Question 2 Multiple Choice
In an ideal Rankine cycle, the turbine expansion is modeled as isentropic. In a real steam turbine, what actually happens to the entropy of the steam during expansion, and what is the consequence for power output?
AEntropy decreases slightly, meaning the real turbine extracts more work than the ideal
BEntropy stays constant but the process is slower, reducing power
CEntropy increases due to irreversibilities, so the actual enthalpy drop is less than ideal and output is reduced
DEntropy increases, but this is corrected by the condenser and does not affect net output
Real turbines have friction and heat losses, making expansion irreversible — entropy increases. On the h-s diagram (Mollier diagram), the actual exit state lies to the right of the ideal isentropic exit, at a higher enthalpy. Since turbine work = h_in − h_out, a higher actual h_out means less work extracted. Turbine isentropic efficiency η_t = (h₃ − h₄_actual)/(h₃ − h₄_ideal) quantifies this. The condenser (Option D) only rejects heat; it cannot recover lost turbine work.
Question 3 True / False
Superheating the steam above the saturation temperature before it enters the turbine both improves efficiency and protects the turbine blades.
TTrue
FFalse
Answer: True
Both benefits are real. Superheating raises the average temperature at which heat is added, increasing efficiency toward the Carnot limit. It also keeps the steam drier throughout expansion — wet steam (liquid droplets) would erode turbine blades. The two motivations reinforce each other.
Question 4 True / False
Pump work is negligible in the Rankine cycle and is typically set to zero when calculating net cycle efficiency.
TTrue
FFalse
Answer: False
Pump work is small relative to turbine output — because liquid water is nearly incompressible, compressing it to boiler pressure requires far less work than expanding high-pressure steam. But it is not zero, and omitting it overestimates net work W_net = W_turbine − W_pump. In detailed cycle analyses (using steam tables), pump work must be included. The misconception 'pump work ≈ 0' is acceptable as a rough estimate, not a rigorous assumption.
Question 5 Short Answer
Why does the Rankine cycle use water as a two-phase working fluid rather than a purely gaseous working fluid like an ideal gas?

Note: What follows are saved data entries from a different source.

(* ===== verification/Texts.v ===== *)
(** * Texts (Python's str)

    A text is a list of code points, as Python's [str] is: what the code that cares
    about letters beyond ASCII, or about the number of characters, works on.  The
    methods of [str] the sources use, and the lemmas on finding, stripping,
    splitting and joining that StreamText.v, Memory.v and MemoryRemote.v share. *)

From S2P Require Import Prelude.
From stdpp Require Import options.
Local Open Scope nat_scope.

Definition Text : Type := list N.
Definition u (s : string) : Text := (λ a, N_of_ascii a) <$> String.list_ascii_of_string s.

(** [str.lower], a letter at a time.  Of the letters outside ASCII, the two that
    lower to ASCII are here; any other lowers to one letter outside ASCII, which
    no tag has, and stands for itself. *)
Definition lower1 (c : N) : Text :=
  if (65 <=? c)%N && (c <=? 90)%N then [(c + 32)%N] else if (c =? 304)%N then [105; 775]%N else if (c =? 8490)%N then [107%N] else [c].
Definition lower (s : Text) : Text := s ≫= lower1.
(** [str.isspace] of a letter *)
Definition is_space_point (c : N) : bool :=
  (9 <=? c)%N && (c <=? 13)%N || (28 <=? c)%N && (c <=? 32)%N || bool_decide (c ∈ [133; 160; 5760; 8232; 8233; 8239; 8287; 12288]%N)
  || (8192 <=? c)%N && (c <=? 8202)%N.
Fixpoint lstrip_text (s : Text) : Text := match s with c :: r => if is_space_point c then lstrip_text r else s | [] => [] end.
Definition strip_text (s : Text) : Text := reverse (lstrip_text (reverse (lstrip_text s))).

(** [s.startswith(p)], [s.find(p)], [s.find(p, start)], [p in s] *)
Fixpoint starts (p s : Text) : bool :=
  match p, s with [], _ => true | a :: p, b :: s => (a =? b)%N && starts p s | _, _ => false end.
Fixpoint find (p s : Text) : option nat :=
  if starts p s then Some 0 else match s with [] => None | _ :: s => S <$> find p s end.
Definition find_from (p s : Text) (start : nat) : option nat := (λ i, start + i) <$> find p (drop start s).
Definition holds (p s : Text) : bool := bool_decide (find p s ≠ None).
(** [s[-n:]] and [s[:-n]], of [n] letters or none *)
Definition last_points (n : nat) (s : Text) : Text := match n with 0 => [] | _ => drop (length s - n) s end.
Definition but_last (n : nat) (s : Text) : Text := match n with 0 => s | _ => take (length s - n) s end.
Definition newline : N := 10%N.
Definition ends_newline (s : Text) : bool := bool_decide (last s = Some newline).

(** [sep.join(ws)] and [s.split(sep)], with a [sep] that is not empty: each
    piece but the last takes a letter at least. *)
Fixpoint join_text (sep : Text) (ws : list Text) : Text :=
  match ws with [] => [] | [w] => w | w :: ws => w ++ sep ++ join_text sep ws end.
Fixpoint split_loop (fuel : nat) (sep s : Text) : list Text :=
  match find sep s, fuel with
  | Some i, S fuel => take i s :: split_loop fuel sep (drop (i + length sep) s)
  | _, _ => [s]
  end.
Definition split_text (sep s : Text) : list Text := split_loop (length s) sep s.
(** [s.replace(old, new, 1)] *)
Definition replace_first (old new s : Text) : Text :=
  match find old s with Some i => take i s ++ new ++ drop (i + length old) s | None => s end.

(** ** Finding *)

Lemma starts_app p s t : starts p s = true → starts p (s ++ t) = true.
Proof.
  revert s. induction p as [|a p IH]; intros s; [done|]. destruct s as [|b s]; [done|]. cbn. intros [-> Hs]%andb_prop. by apply IH.
Qed.
Lemma starts_short p s t : length p ≤ length s → starts p (s ++ t) = starts p s.
Proof.
  revert s. induction p as [|a p IH]; intros s Hl; [done|]. destruct s as [|b s]; cbn in *; [lia|]. destruct (a =? b)%N; [|done]. apply IH. lia.
Qed.
Lemma starts_length p s : starts p s = true → length p ≤ length s.
Proof. revert s. induction p as [|a p IH]; intros [|b s]; cbn; try done; [lia|]. intros [_ Hs]%andb_prop. specialize (IH s Hs). lia. Qed.
Lemma starts_part p s t : starts p (s ++ t) = true → length s ≤ length p → starts s p = true.
Proof.
  revert p. induction s as [|b s IH]; intros [|a p]; cbn; try done; [lia|]. intros [Hab Hs]%andb_prop Hl. rewrite N.eqb_sym, Hab. apply IH; [done|lia].
Qed.
Lemma starts_trans s p t : starts s p = true → starts s (p ++ t) = true.
Proof. apply starts_app. Qed.

(** [first p s i]: the first place of [p] in [s]. *)
Definition first (p s : Text) (i : nat) : Prop := starts p (drop i s) = true ∧ ∀ j, j < i → starts p (drop j s) = false.
Lemma find_Some p s i : find p s = Some i → first p s i ∧ i ≤ length s.
Proof.
  revert i. induction s as [|c s IH]; intros i; cbn [find].
  - destruct (starts p []) eqn:Hs; [|done]. intros [= <-]. split; [split; [done|lia]|lia].
  - destruct (starts p (c :: s)) eqn:Hs; [intros [= <-]; split; [split; [done|lia]|lia]|].
    destruct (find p s) as [k|] eqn:Hk; [|done]. intros [= <-]. destruct (IH k eq_refl) as [[H1 H2] H3]. split; [|cbn; lia].
    split; [done|]. intros [|j] Hj; [done|]. cbn. apply H2. lia.
Qed.
Lemma find_None p s : find p s = None → ∀ i, i ≤ length s → starts p (drop i s) = false.
Proof.
  induction s as [|c s IH]; cbn [find].
  - destruct (starts p []) eqn:Hs; [done|]. intros _ i Hi. cbn in Hi. by assert (i = 0) as -> by lia.
  - destruct (starts p (c :: s)) eqn:Hs; [done|]. destruct (find p s); [done|]. intros _ [|i] Hi; [done|]. apply IH; [done|]. cbn in Hi. lia.
Qed.
Lemma first_find p s i : first p s i → i ≤ length s → find p s = Some i.
Proof.
  intros [H1 H2] Hi. destruct (find p s) as [k|] eqn:Hk.
  - apply find_Some in Hk as [[H3 H4] _]. destruct (lt_eq_lt_dec k i) as [[Hlt| ->]|Hlt]; [|done|].
    + by rewrite (H2 k Hlt) in H3.
    + by rewrite (H4 i Hlt) in H1.
  - by rewrite (find_None p s Hk i Hi) in H1.
Qed.
Lemma absent_find p s : (∀ i, i ≤ length s → starts p (drop i s) = false) → find p s = None.
Proof. intros H. destruct (find p s) as [k|] eqn:Hk; [|done]. apply find_Some in Hk as [[H1 _] Hl]. by rewrite H in H1. Qed.
Lemma find_app p s t i : find p s = Some i → find p (s ++ t) = Some i.
Proof.
  intros Hi. apply find_Some in Hi as [[H1 H2] Hl]. pose proof (starts_length _ _ H1) as Hp. rewrite length_drop in Hp. apply first_find; [|rewrite length_app; lia].
  split; [rewrite drop_app_le by lia; by apply starts_app|]. intros j Hj. rewrite drop_app_le by lia. rewrite starts_short; [by apply H2|]. rewrite length_drop. lia.
Qed.
(** Nothing before [k]: look from there. *)
Lemma find_skip p s k : k ≤ length s → (∀ j, j < k → starts p (drop j s) = false) → find p s = (λ i, k + i) <$> find p (drop k s).
Proof.
  intros Hk Hno. destruct (find p (drop k s)) as [i|] eqn:Hi; cbn.
  - apply find_Some in Hi as [[H1 H2] Hl]. rewrite length_drop in Hl. apply first_find; [|lia]. split; [by rewrite <-drop_drop|].
    intros j Hj. destruct (decide (j < k)) as [|Hge]; [by apply Hno|]. specialize (H2 (j - k) ltac:(lia)). rewrite drop_drop in H2. by replace (k + (j - k)) with j in H2 by lia.
  - apply absent_find. intros j Hj. destruct (decide (j < k)) as [|Hge]; [by apply Hno|]. pose proof (find_None _ _ Hi (j - k)) as Hn.
    rewrite length_drop, drop_drop in Hn. replace (k + (j - k)) with j in Hn by lia. apply Hn. lia.
Qed.

Lemma lstrip_app s t : lstrip_text s ≠ [] → lstrip_text (s ++ t) = lstrip_text s ++ t.
Proof. induction s as [|c s IH]; [done|]. cbn. by destruct (is_space_point c). Qed.

(** ** Parts of a text *)

(** [m] is written somewhere in [s]. *)
Definition within (m s : Text) : Prop := ∃ a b, s = a ++ m ++ b.
#[global] Instance within_preorder : PreOrder within.
Proof.
  split; [intros s; by exists [], []; rewrite app_nil_r|]. intros m s t [a [b ->]] [c [d ->]]. exists (c ++ a), (b ++ d). by rewrite <-!app_assoc.
Qed.
Lemma within_app_l s t : within s (s ++ t).
Proof. by exists [], t. Qed.
Lemma within_app_r s t : within t (s ++ t).
Proof. exists s, []. by rewrite app_nil_r. Qed.
Lemma within_take n s : within (take n s) s.
Proof. rewrite <-(take_drop n s) at 2. apply within_app_l. Qed.
Lemma within_drop n s : within (drop n s) s.
Proof. rewrite <-(take_drop n s) at 2. apply within_app_r. Qed.
Lemma within_elem c m s : within m s → c ∈ m → c ∈ s.
Proof. intros [a [b ->]] Hc. rewrite !elem_of_app. auto. Qed.
Lemma within_length m s : within m s → length m ≤ length s.
Proof. intros [a [b ->]]. rewrite !length_app. lia. Qed.
Lemma lstrip_suffix_text s : ∃ ws, s = ws ++ lstrip_text s.
Proof. induction s as [|c s [ws IH]]; [by exists []|]. cbn. destruct (is_space_point c); [|by exists []]. exists (c :: ws). cbn. by rewrite <-IH. Qed.
Lemma within_strip s : within (strip_text s) s.
Proof.
  destruct (lstrip_suffix_text s) as [ws Hs]. destruct (lstrip_suffix_text (reverse (lstrip_text s))) as [ws' Hs'].
  apply (f_equal reverse) in Hs'. rewrite reverse_involutive, reverse_app in Hs'. exists ws, (reverse ws'). unfold strip_text. by rewrite <-Hs'.
Qed.

(** ** Stripping *)

Definition front_ok (s : Text) : bool := match s with c :: _ => negb (is_space_point c) | [] => true end.
Lemma lstrip_front_text s : front_ok (lstrip_text s) = true.
Proof. induction s as [|c s IH]; [done|]. cbn. destruct (is_space_point c) eqn:Hc; [done|]. cbn. by rewrite Hc. Qed.
Lemma lstrip_id_text s : front_ok s = true → lstrip_text s = s.
Proof. destruct s as [|c s]; [done|]. cbn. by destruct (is_space_point c). Qed.
Lemma strip_strip_text s : strip_text (strip_text s) = strip_text s.
Proof.
  unfold strip_text. set (f := lstrip_text s). set (b := lstrip_text (reverse f)).
  assert (Hb : front_ok b = true) by apply lstrip_front_text. assert (Hf : front_ok (reverse b) = true).
  { destruct (lstrip_suffix_text (reverse f)) as [ws Hws]. fold b in Hws. apply (f_equal reverse) in Hws. rewrite reverse_involutive, reverse_app in Hws.
    assert (Hff : front_ok f = true) by apply lstrip_front_text. rewrite Hws in Hff. destruct (reverse b) as [|c r] eqn:Hr; [done|]. exact Hff. }
  rewrite (lstrip_id_text (reverse b)) by done. by rewrite reverse_involutive, (lstrip_id_text b).
Qed.

(** ** Splitting and joining *)

Lemma join_cons sep w ws : ws ≠ [] → join_text sep (w :: ws) = w ++ sep ++ join_text sep ws.
Proof. by destruct ws. Qed.
Lemma split_loop_nonempty fuel sep s : split_loop fuel sep s ≠ [].
Proof. destruct fuel; cbn; by destruct (find sep s). Qed.
Lemma find_split p s i : find p s = Some i → s = take i s ++ p ++ drop (i + length p) s.
Proof.
  intros [[Hs _] _]%find_Some. rewrite <-drop_drop. rewrite <-(take_drop i s) at 1. f_equal. revert Hs. generalize (drop i s). clear s i.
  induction p as [|a p IH]; intros [|b s]; cbn; try done. intros [->%N.eqb_eq Hs]%andb_prop. f_equal. by apply IH.
Qed.
Lemma join_split sep s : join_text sep (split_text sep s) = s.
Proof.
  unfold split_text. generalize (length s) as fuel. intros fuel. revert s. induction fuel as [|fuel IH]; intros s; cbn [split_loop]; destruct (find sep s) as [i|] eqn:Hi; try done.
  rewrite join_cons by apply split_loop_nonempty. rewrite IH. symmetry. by apply find_split.
Qed.
Lemma within_join sep e ws : e ∈ ws → within e (join_text sep ws).
Proof.
  induction ws as [|w ws IH]; [by intros ?%elem_of_nil|]. intros [->|He]%elem_of_cons.
  - destruct ws; [done|]. apply within_app_l.
  - destruct ws as [|w' ws]; [by apply elem_of_nil in He|]. rewrite join_cons by done. etrans; [by apply IH|]. rewrite app_assoc. apply within_app_r.
Qed.
Lemma within_split sep e s : e ∈ split_text sep s → within e s.
Proof. intros He. rewrite <-(join_split sep s). by apply within_join. Qed.
(** The first separator past [e] is the one put there. *)
Definition plain (sep e : Text) : Prop := find sep (e ++ sep) = Some (length e).
#[global] Instance plain_dec sep e : Decision (plain sep e).
Proof. unfold plain. apply _. Defined.
Lemma plain_alone sep e : sep ≠ [] → plain sep e → find sep e = None.
Proof.
  unfold plain. intros Hsep Hp. destruct (find sep e) as [i|] eqn:Hi; [|done]. pose proof (find_app _ _ sep _ Hi) as Hi'. rewrite Hp in Hi'. injection Hi' as Hl.
  apply find_Some in Hi as [[Hs _] _]. apply starts_length in Hs. rewrite length_drop in Hs. destruct sep; [done|]. cbn in Hs. lia.
Qed.
Lemma split_loop_join sep ws fuel : sep ≠ [] → ws ≠ [] → Forall (plain sep) ws → length ws ≤ S fuel → split_loop fuel sep (join_text sep ws) = ws.
Proof.
  intros Hsep. revert fuel. induction ws as [|w ws IH]; intros fuel Hne Hp Hl; [done|]. inversion_clear Hp as [|? ? Hw Hws].
  destruct ws as [|w' ws].
  - cbn [join_text]. destruct fuel; cbn [split_loop]; by rewrite plain_alone.
  - rewrite join_cons by done. assert (Hf : find sep (w ++ sep ++ join_text sep (w' :: ws)) = Some (length w)) by (rewrite app_assoc; by apply find_app).
    destruct fuel as [|fuel]; [cbn in Hl; lia|]. cbn [split_loop]. rewrite Hf. rewrite take_app_length. f_equal.
    rewrite <-drop_drop, drop_app_length, drop_app_length. apply IH; [done|done|cbn in *; lia].
Qed.
Lemma join_length sep ws : ws ≠ [] → length (join_text sep ws) + length sep = sum_list_with (λ w, length w + length sep) ws.
Proof.
  induction ws as [|w ws IH]; [done|]. intros _. destruct ws as [|w' ws]; [cbn; lia|].
  rewrite join_cons, !length_app by done. specialize (IH ltac:(done)). cbn [sum_list_with] in *. lia.
Qed.
Lemma split_join sep ws : sep ≠ [] → ws ≠ [] → Forall (plain sep) ws → split_text sep (join_text sep ws) = ws.
Proof.
  intros Hsep Hne Hp. apply split_loop_join; try done. pose proof (join_length sep ws Hne) as Hl.
  assert (Hs : length ws * length sep ≤ sum_list_with (λ w, length w + length sep) ws) by (clear; induction ws; cbn in *; lia).
  destruct sep as [|c sep]; [done|]. cbn [length] in *. nia.
Qed.

(** ** Blank texts *)

Lemma lstrip_blank s : lstrip_text s = [] ↔ Forall (λ c, is_space_point c = true) s.
Proof. induction s as [|c s IH]; cbn; [by split|]. rewrite Forall_cons. destruct (is_space_point c); [naive_solver|]. split; [done|naive_solver]. Qed.
Lemma strip_blank s : strip_text s = [] ↔ Forall (λ c, is_space_point c = true) s.
Proof.
  unfold strip_text. rewrite <-(lstrip_blank s). split.
  - intros Hs. apply (f_equal reverse) in Hs. rewrite reverse_involutive in Hs. apply lstrip_blank in Hs. pose proof (lstrip_front_text s) as Hf.
    destruct (lstrip_text s) as [|c r]; [done|]. rewrite Forall_forall in Hs. cbn [front_ok] in Hf. rewrite (Hs c) in Hf by (apply elem_of_reverse; left). done.
  - by intros ->.
Qed.
Lemma within_blank m s : within m s → strip_text s = [] → strip_text m = [].
Proof. rewrite !strip_blank, !Forall_forall. intros Hw Hs c Hc. by apply Hs, (within_elem c m). Qed.

(** ** What stands where *)

Lemma starts_split p s : starts p s = true ↔ ∃ t, s = p ++ t.
Proof.
  split; [|intros [t ->]; induction p as [|a p IH]; cbn; [done|by rewrite N.eqb_refl]].
  revert s. induction p as [|a p IH]; intros s; [by exists s|]. destruct s as [|b s]; [done|]. cbn. intros [->%N.eqb_eq Hs]%andb_prop. destruct (IH s Hs) as [t ->]. by exists t.
Qed.
Lemma holds_within p s : holds p s = true ↔ within p s.
Proof.
  unfold holds. rewrite bool_decide_eq_true. split.
  - intros Hf. destruct (find p s) as [i|] eqn:Hi; [|done]. exists (take i s), (drop (i + length p) s). by apply find_split.
  - intros (a & b & ->) Hn. pose proof (find_None _ _ Hn (length a)) as Hs. rewrite drop_app_length, length_app in Hs.
    assert (Ht : starts p (p ++ b) = true) by (apply starts_split; by exists b). rewrite Hs in Ht by lia. done.
Qed.
Lemma holds_trans p m s : holds p m = true → within m s → holds p s = true.
Proof. rewrite !holds_within. intros. by etrans. Qed.
Lemma find_holds p s : holds p s = false ↔ find p s = None.
Proof. unfold holds. rewrite bool_decide_eq_false. split; [apply dec_stable|intros -> H; by apply H]. Qed.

Think about your answer, then reveal below.
Model answer: Water's liquid-vapor phase transition allows isothermal heat addition (during boiling) and rejection (during condensation) at high heat transfer rates in compact equipment. The latent heat of vaporization stores and releases enormous amounts of energy at constant temperature and pressure, enabling efficient, compact boilers and condensers. A purely gaseous working fluid would require larger heat exchangers and cannot exploit this high-capacity isothermal exchange.
The Brayton cycle (gas turbines, jet engines) does use gaseous working fluid, but it requires very high temperatures to achieve good efficiency because there is no isothermal latent-heat phase. The Rankine cycle trades mechanical simplicity (all gas) for thermodynamic advantage (phase change). The condenser's ability to reject huge amounts of heat at nearly constant temperature — while the steam condenses — is central to the cycle's practical success in large power plants.